Ghazala Shahabuddin speaks about Science, Society and the Future of India’s Wildlife
The South Asian Studies Council welcomes Ghazala Shahabuddin, New India Foundation Fellow and Associate Professor at the School of Human Ecology at Ambedkar University, to its Colloquium Series. Professor Shahabuddin will deliver a talk titled “Conservation at the Crossroads: Science, Society and the Future of India’s Wildlife”.
4:30pm, April 4 • Room 203, Luce Hall, 34 Hillhouse Avenue
Ghazala Shahabuddin has been Associate Professor at the School of Human Ecology at Ambedkar University, Delhi since 2009. She completed her Bachelor’s in Zoology from Delhi University and Master’s in Ecology from Pondicherry University (India). She obtained her PhD in conservation biology from Duke University (USA) in 1998 under the supervision of Dr. John Terborgh. She has worked and published extensively on issues at the interface of human society and ecology including the impacts of habitat fragmentation, the relationship between human landuse and forest biodiversity, community forestry and conservation-induced displacement. She was a Fellow at the Council for Social Development in New Delhi and a Research Associate with the Wildlife Conservation Society’s India Program from 2003 to 2007. She has also been a Visiting Professor in conservation biology and policy at the American University, Washington DC and worked as a Consultant with the World Bank working on global tiger conservation issues. She co-edited ‘Making Conservation Work: Securing Biodiversity in this New Century’ with Mahesh Rangarajan, published by Permanent Black in 2007.
Abstract for “Conservation at the Crossroads: Science, Society and the Future of India’s Wildlife”
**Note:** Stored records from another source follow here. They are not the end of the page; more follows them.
(** * Knowledge Tree Generator: a shallow embedding of the extraction pipeline

    The repository is a Streamlit application (app.py) over two library
    classes: [WebScraper] (web_scraper.py: search, fetch, clean, summarise)
    and [KnowledgeTreeManager] (knowledge_tree.py: prompt, extract the JSON
    of the answer, decode, fall back).

    Python values are embedded as follows.
    - A [str] is a list of Unicode code points ([N]); [py] turns a literal
      into one.
    - [re.search] is a backtracking matcher over the fragment of the pattern
      language the two patterns of [_extract_json] use, with the priorities
      of the [re] module (greedy and lazy repetition, leftmost match).
    - JSON-like values are [pyval]; a [dict] is an association list in
      insertion order.
    - The document BeautifulSoup builds is a forest of [node]s; every tag
      carries the identity of its Python object.
    - The search provider, the HTTP client, the LLM client, prompt rendering,
      [json.loads] and the HTML parser are fields of [Services]; every call
      of an external service threads an abstract world and is recorded in a
      trace.  Exceptions are [Raise] results carrying [str(e)].
    - Of Streamlit the model keeps [st.error] and [st.session_state].

    Not represented: logging, the progress bar and the status text,
    [time.sleep], [st.rerun], and the constructors of the clients, which the
    handler runs before it searches.  The HTML parser is taken to return a
    document for every text, as html.parser does. *)

From Stdlib Require Import Strings.String Strings.Ascii.
From Stdlib Require Import List NArith ZArith Bool Lia.
Import ListNotations.

Set Implicit Arguments.
Set Warnings "-register-all".

(** ** Python strings *)

Definition char := N.
Definition pystr := list char.

(** The [str] of an ASCII literal. *)
Definition py (s : string) : pystr := map N_of_ascii (list_ascii_of_string s).

Definition ch_lf : char := 10%N.
Definition ch_cr : char := 13%N.
Definition ch_space : char := 32%N.
Definition ch_dquote : char := 34%N.
Definition ch_backtick : char := 96%N.
Definition ch_lbrace : char := 123%N.
Definition ch_rbrace : char := 125%N.

Definition in_range (lo hi c : N) : bool := ((lo <=? c) && (c <=? hi))%N.

(** [str.isspace] on one code point; it is also the class [\s] of a [str]
    pattern. *)
Definition is_space (c : char) : bool :=
  in_range 9 13 c || in_range 28 32 c || (c =? 133)%N || (c =? 160)%N
  || (c =? 5760)%N || in_range 8192 8202 c || (c =? 8232)%N || (c =? 8233)%N
  || (c =? 8239)%N || (c =? 8287)%N || (c =? 12288)%N.

(** The line boundaries of [str.splitlines]. *)
Definition is_linebreak (c : char) : bool :=
  in_range 10 13 c || in_range 28 30 c || (c =? 133)%N
  || (c =? 8232)%N || (c =? 8233)%N.

Fixpoint str_eqb (a b : pystr) : bool :=
  match a, b with
  | [], [] => true
  | x :: a', y :: b' => (x =? y)%N && str_eqb a' b'
  | _, _ => false
  end.

Fixpoint starts_with (p s : pystr) : bool :=
  match p, s with
  | [], _ => true
  | x :: p', y :: s' => (x =? y)%N && starts_with p' s'
  | _ :: _, [] => false
  end.

Fixpoint lstrip (s : pystr) : pystr :=
  match s with
  | [] => []
  | c :: s' => if is_space c then lstrip s' else s
  end.

Fixpoint rstrip (s : pystr) : pystr :=
  match s with
  | [] => []
  | c :: s' =>
      match rstrip s' with
      | [] => if is_space c then [] else [c]
      | r => c :: r
      end
  end.

(** [s.strip()] *)
Definition strip (s : pystr) : pystr := rstrip (lstrip s).
(** * club_api: the GeoGuessr club client, the member record and its flattening

    A shallow embedding of [src/club_api.py].

    - JSON documents are the values [requests]' [resp.json()] hands back:
      [None], booleans, integers, floats, strings, lists and dicts.
    - A Python [dict] is an association list in insertion order; [dict_setitem]
      is [d[k] = v] (overwrite in place, or append), [dict_] is the [dict(items)]
      constructor and [dict_splat] the [{**a, **b, ...}] display.
    - Code that can raise returns a [result]; code that talks to the network,
      the environment or standard output runs in the state-and-error monad [M]
      over a [world]. *)

From Stdlib Require Import ZArith List String Ascii Bool Lia PrimFloat DecimalString.
Import ListNotations.
Open Scope string_scope.
Open Scope list_scope.

Set Warnings "-register-all".

(** ** Values *)

Inductive value : Type :=
| VNone
| VBool (b : bool)
| VInt (n : Z)
| VFloat (x : float)
| VStr (s : string)
| VList (l : list value)
| VDict (d : list (string * value)).

(** A dict, as the list of its items in insertion order. *)
Definition dict : Type := list (string * value).

(** The nested induction principle: the elements of a list and the values of a
    dict satisfy the property. *)
Fixpoint value_nested_ind (P : value -> Prop)
    (HNone : P VNone)
    (HBool : forall b, P (VBool b))
    (HInt : forall n, P (VInt n))
    (HFloat : forall x, P (VFloat x))
    (HStr : forall s, P (VStr s))
    (HList : forall l, Forall P l -> P (VList l))
    (HDict : forall d, Forall (fun kv => P (snd kv)) d -> P (VDict d))
    (v : value) {struct v} : P v :=
  let rec := value_nested_ind P HNone HBool HInt HFloat HStr HList HDict in
  match v with
  | VNone => HNone
  | VBool b => HBool b
  | VInt n => HInt n
  | VFloat x => HFloat x
  | VStr s => HStr s
  | VList l =>
      HList l ((fix all (l : list value) : Forall P l :=
                  match l with
                  | [] => Forall_nil P
                  | x :: t => Forall_cons x (rec x) (all t)
                  end) l)
  | VDict d =>
      HDict d ((fix all (d : dict) : Forall (fun kv => P (snd kv)) d :=
                  match d with
                  | [] => Forall_nil _
                  | kv :: t => Forall_cons kv (rec (snd kv)) (all t)
                  end) d)
  end.
Lemma compute_confusion_matrix_Ok self gs loader dev w :
  architecture self = LeNet5_architecture 10 gs →
  Forall (valid_batch (if gs then 1 else 3) 10) loader →
  ∃ mat, compute_confusion_matrix self loader dev w = (Ok mat, w) ∧
         matrix_shape 10 10 mat ∧
         (∀ r, row_sum mat r = count_class r (all_targets loader)) ∧
         total_sum mat = length (all_targets loader).
Proof.
  intros Harch Hl. unfold compute_confusion_matrix.
  destruct empty_matrix_spec as (Hshape0 & Hrow0 & Htot0).
  match goal with
  | |- context [foldM ?f ?a loader w] =>
      destruct (foldM_Ok_frame
                  (λ pre mat,
                     matrix_shape 10 10 mat ∧
                     (∀ r, row_sum mat r = count_class r (all_targets pre)) ∧
                     total_sum mat = length (all_targets pre))
                  (valid_batch (if gs then 1 else 3) 10) f)
        with (l := loader) (pre := @nil (Tensor * list nat)) (acc := a) (w := w)
        as (mat & Hrun & Hmat); [| exact Hl | |]
  end.
  - intros pre mat batch w' [Hs Hy] (Hshape & Hrow & Htot).
    destruct (forward_32 self 10 gs batch.1 _ w' Harch Hs) as (logits & Hf & Hsl & _).
    destruct (predicted_labels_spec logits _ 10 Hsl) as (predicted & Hp & Hlen & Hlt); [lia |].
    destruct (zip_targets_spec 10 10 batch.2 predicted Hlen Hy Hlt) as (Hall & Hfst & Hzl).
    destruct (count_pairs_spec 10 10 _ mat Hshape Hall)
      as (mat' & Hcount & Hshape' & Hrow' & Htot').
    exists mat'. rewrite bind_eq, Hf. cbv beta iota. rewrite bind_lift_eq, Hp.
    rewrite bool_decide_eq_true_2 by exact Hlen.
    unfold lift. rewrite Hcount. split; [reflexivity |].
    split; [exact Hshape' |]. rewrite all_targets_snoc. split.
    + intros r. rewrite Hrow', Hrow, Hfst, count_class_app. lia.
    + rewrite Htot', Htot, Hzl, length_app. lia.
  - split; [exact Hshape0 |]. split; [intros r; by rewrite Hrow0 | by rewrite Htot0].
  - exists mat. split; [exact Hrun | exact Hmat].
Qed.

(** ** Runs that returned *)

Lemma foldM_inv {A B} (I : list A → B → Prop) (f : B → A → Torch B) :
  (∀ pre acc a w acc' w', I pre acc → f acc a w = (Ok acc', w') → I (pre ++ [a]) acc') →
  ∀ l pre acc w acc' w', I pre acc → foldM f acc l w = (Ok acc', w') → I (pre ++ l) acc'.
Proof.
  intros Hstep l. induction l as [| a l IH]; intros pre acc w acc' w' Hacc Hrun.
  - injection Hrun as [= <- <-]. by rewrite app_nil_r.
  - cbn [foldM] in Hrun. rewrite bind_eq in Hrun.
    destruct (f acc a w) as [[acc1 | e] w1] eqn:Hf; [| discriminate Hrun].
    apply (IH (pre ++ [a])) in Hrun; [| by eapply Hstep].
    by rewrite <- app_assoc in Hrun.
Qed.

Lemma count_pair_bounds rows cols mat t p mat' :
  matrix_shape rows cols mat → count_pair mat t p = Ok mat' → t < rows ∧ p < cols.
Proof.
  intros [Hlen Hrows]. unfold count_pair.
  destruct (mat !! t) as [row |] eqn:Hrow; [| discriminate].
  destruct (row !! p) as [v |] eqn:Hv; [| discriminate]. intros _.
  pose proof (Forall_lookup_1 (λ row, length row = cols) mat t row Hrows Hrow) as Hrl.
  apply lookup_lt_Some in Hrow, Hv. simpl in Hrl. lia.
Qed.

Lemma count_pairs_bounds rows cols pairs mat mat' :
  matrix_shape rows cols mat → count_pairs mat pairs = Ok mat' →
  Forall (λ tp : nat * nat, tp.1 < rows ∧ tp.2 < cols) pairs.
Proof.
  revert mat. induction pairs as [| [t p] pairs IH]; intros mat Hmat Hrun; [done |].
  cbn [count_pairs] in Hrun.
  destruct (count_pair mat t p) as [mat1 |] eqn:Hc; [| discriminate Hrun].
  destruct (count_pair_bounds rows cols mat t p mat1 Hmat Hc) as [Ht Hp].
  destruct (count_pair_spec rows cols mat t p Hmat Ht Hp) as (mat2 & Hc2 & Hmat2 & _).
  rewrite Hc in Hc2. injection Hc2 as <-.
  constructor; [done | by eapply IH].
Qed.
Like many other South Asian countries, India faces an ecological crisis of crippling proportions. The overexploitation of the country’s forests and wetlands is eating away at vital ecological processes. Rapid and unplanned economic development threatens to fragment and devour the wildlife habitat that remains. Plant and animal species are joining the ranks of the critically endangered, faster than ever before. In the process, rural livelihoods and ecosystem services have also reached a stage of near-collapse. Using the Sariska Tiger Reserve (Rajasthan) as a major anchor, Dr. Shahabuddin analyses the historical, socio-political, and biological contexts of nature conservation in the country in an effort to identify the causes of India’s ecological degradation. India’s dominant conservation paradigm of control and exclusion - where animals and ecosystems are sought to be protected by guns, guards, fences - is identified as one of the underlying causes of the extinction crisis. She surveys alternative approaches to conservation which attempt to reconcile social equity with biodiversity goals. She provides data to demonstrate that a broad-based participatory approach to conservation is necessary and argues that environmental justice, improved governance and sound ecological science have to become innate parts of the conservation agenda in developing countries, if we are to see India’s extraordinary wildlife survive into the next century. The talk is based on her book of the same name, published in 2010 by Permanent Black, Delhi.